Évangile selon saint Jean, chapitre 12, verset 3.
La méditation
Marie pose un geste total et définitif : répandre son parfum le plus cher sur les pieds de Jésus et les essuyer
avec ses cheveux. Elle solde ainsi tout son avoir pour prendre soin du corps de l'homme qu'elle aime, du
maître dont la parole éclaire sa vie. Ce corps, bientôt trahi et livré pour quelques trente pièces d'argent, elle
l'honore selon l'estimation folle de son coeur : ce nard très pur d'une valeur excessive.

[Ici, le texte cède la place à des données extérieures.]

(** * pa2.c: a two-level page table with copy-on-write fork

    A shallow embedding of [alloc_page], [free_page], [handle_page_fault]
    and [switch_process] of [src/pa2.c], and the properties of the
    specification that are settled on it.

    C data is modelled as the code has it: [unsigned int] values are
    integers in [Z] with their wrap-around written out, arrays are lists
    read and written by index, structs are records, and the four functions
    thread the global variables ([processes], [current], [ptbr],
    [mapcounts]) through an error monad whose failures are the undefined
    behaviours of the C code (a null dereference, an access outside an
    array, a traversal that never ends). *)

From Stdlib Require Import ZArith Lia.
From stdpp Require Import base numbers option list.

Local Open Scope Z_scope.

(** ** Outcomes of a C function *)

Inductive fault : Type :=
  | NullDeref      (* a null (or dangling) pointer is dereferenced *)
  | OutOfBounds    (* an array is indexed outside its bounds *)
  | Hang.          (* a loop that never terminates *)

Inductive result (A : Type) : Type :=
  | Ok (a : A)
  | Stuck (f : fault).
Arguments Ok {A} a.
Arguments Stuck {A} f.

#[global] Instance result_ret : MRet result := fun A a => Ok a.
#[global] Instance result_bind : MBind result := fun A B k m =>
  match m with
  | Ok a => k a
  | Stuck f => Stuck f
  end.

#[global] Instance result_fmap : FMap result := fun A B g m =>
  match m with
  | Ok a => Ok (g a)
  | Stuck f => Stuck f
  end.

(** [*p] for a pointer that may be null. *)
Definition deref {A : Type} (p : option A) : result A :=
  match p with
  | Some a => Ok a
  | None => Stuck NullDeref
  end.

(** [a[i]]: reading element [i] of an array. *)
Definition arr_get {A : Type} (a : list A) (i : Z) : result A :=
  if decide (0 <= i) then
    match a !! Z.to_nat i with
    | Some x => Ok x
    | None => Stuck OutOfBounds
    end
  else Stuck OutOfBounds.

(** [a[i] = x]: writing element [i] of an array. *)
Definition arr_set {A : Type} (a : list A) (i : Z) (x : A) : result (list A) :=
  _ ← arr_get a i; Ok (<[Z.to_nat i := x]> a).

(** ** Machine integers *)

Definition UINT_MOD : Z := 2 ^ 32.
Definition INT_MAX : Z := 2 ^ 31 - 1.

(** Conversion of a mathematical integer to [unsigned int]. *)
Definition to_uint (x : Z) : Z := x mod UINT_MOD.

(** Conversion of an [unsigned int] to [int] (two's complement). *)
Definition to_int (x : Z) : Z :=
  if decide (to_uint x <= INT_MAX) then to_uint x else to_uint x - UINT_MOD.

(** ** The declarations of vm.h and list_head.h *)

(** The constants of [vm.h], which is not among the sources: they are
    parameters of the development. *)
Class vm_h : Type := {
  NR_PAGEFRAMES : Z;
  NR_PTES_PER_PAGE : Z;
  RW_READ : Z;
  RW_WRITE : Z;
}.

(** [struct pte]. *)
Record pte : Type := PTE {
  valid : bool;
  writable : bool;
  pfn : Z;
  private : Z;
}.

(** [struct pte_directory]: the inner table, [ptes[NR_PTES_PER_PAGE]]. *)
Record pte_directory : Type := PD {
  ptes : list pte;
}.

(** [struct pagetable]: [outer_ptes[NR_PTES_PER_PAGE]], each slot a pointer
    to an inner table or [NULL].  An inner table is owned by one slot of one
    process (every one is obtained from its own [malloc] and no pointer to it
    is ever copied), so a slot holds the table itself. *)
Record pagetable : Type := PT {
  outer_ptes : list (option pte_directory);
}.

(** A pointer to a [struct list_head]: the head [processes], or the [list]
    field of the process at an address. *)
Inductive list_ref : Type :=
  | Head
  | Node (a : nat).

(** [struct list_head]. *)
Record list_head : Type := LH {
  next : list_ref;
  prev : list_ref;
}.

(** [struct process]. *)
Record process : Type := Process {
  pid : Z;
  p_pagetable : pagetable;
  p_list : list_head;
}.

(** The global variables.  [heap] holds the process objects, a pointer to a
    process being its index; [ptbr] points to the page table of the process
    at the address it holds. *)
Record state : Type := State {
  heap : list process;
  processes : list_head;
  current : nat;
  ptbr : option nat;
  mapcounts : list Z;
}.

#[global] Instance list_ref_eq_dec : EqDecision list_ref.
Proof. solve_decision. Defined.

(** Field updates. *)
Definition set_writable (b : bool) (e : pte) : pte :=
  {| valid := valid e; writable := b; pfn := pfn e; private := private e |}.
Definition set_pfn (f : Z) (e : pte) : pte :=
  {| valid := valid e; writable := writable e; pfn := f; private := private e |}.
Definition set_pagetable (pt : pagetable) (p : process) : process :=
  {| pid := pid p; p_pagetable := pt; p_list := p_list p |}.
Definition set_list (l : list_head) (p : process) : process :=
  {| pid := pid p; p_pagetable := p_pagetable p; p_list := l |}.

(** The page table of the process at address [a]. *)
Definition pagetable_at (s : state) (a : nat) : result pagetable :=
  p ← deref (heap s !! a); Ok (p_pagetable p).

(** Storing a page table and the reference counts back. *)
Definition store_pagetable (s : state) (a : nat) (pt : pagetable)
    (mc : list Z) : state :=
  {| heap := alter (set_pagetable pt) a (heap s);
     processes := processes s;
     current := current s;
     ptbr := ptbr s;
     mapcounts := mc |}.

(** [pt->outer_ptes[i]->ptes[j]]. *)
Definition pte_at (pt : pagetable) (i j : Z) : result pte :=
  slot ← arr_get (outer_ptes pt) i;
  pd ← deref slot;
  arr_get (ptes pd) j.

(** [pt->outer_ptes[i]->ptes[j] = e]. *)
Definition pte_store (pt : pagetable) (i j : Z) (e : pte) : result pagetable :=
  slot ← arr_get (outer_ptes pt) i;
  pd ← deref slot;
  es ← arr_set (ptes pd) j e;
  o ← arr_set (outer_ptes pt) i (Some (PD es));
  Ok (PT o).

À la froide logique de l'argent et de la trahison, elle oppose par avance la gratuité et l'abaissement les plus
aimants. À la perte anticipée du corps de Jésus, elle oppose la démesure de sa tendresse. Elle donne à
perte comme il le fera lui-même sous peu, plus radicalement encore, livrant sa propre vie à d'autres mains
humaines. Marie se montre ainsi étonnamment à l'unisson du coeur du Christ. Elle dépense, elle répand, elle
prend soin. Seul Jésus perçoit la clairvoyance de son geste : elle embaume par avance ce corps très saint,
qui échappera à toute emprise dans la précipitation du sabbat et, plus encore, au matin de Pâques. Toute la
maison fut remplie de l'odeur du parfum ; tel fut le témoignage inesquivable d'une tendresse exposée,
insupportable pour les uns et apaisante pour les autres. Le geste de Marie n'est pas imitable, sinon tout
autrement. Jésus lui-même s'en inspire peut-être lorsqu'il s'abaisse à son tour devant chacun de ses
disciples afin de laver leurs pieds, bien moins adorables.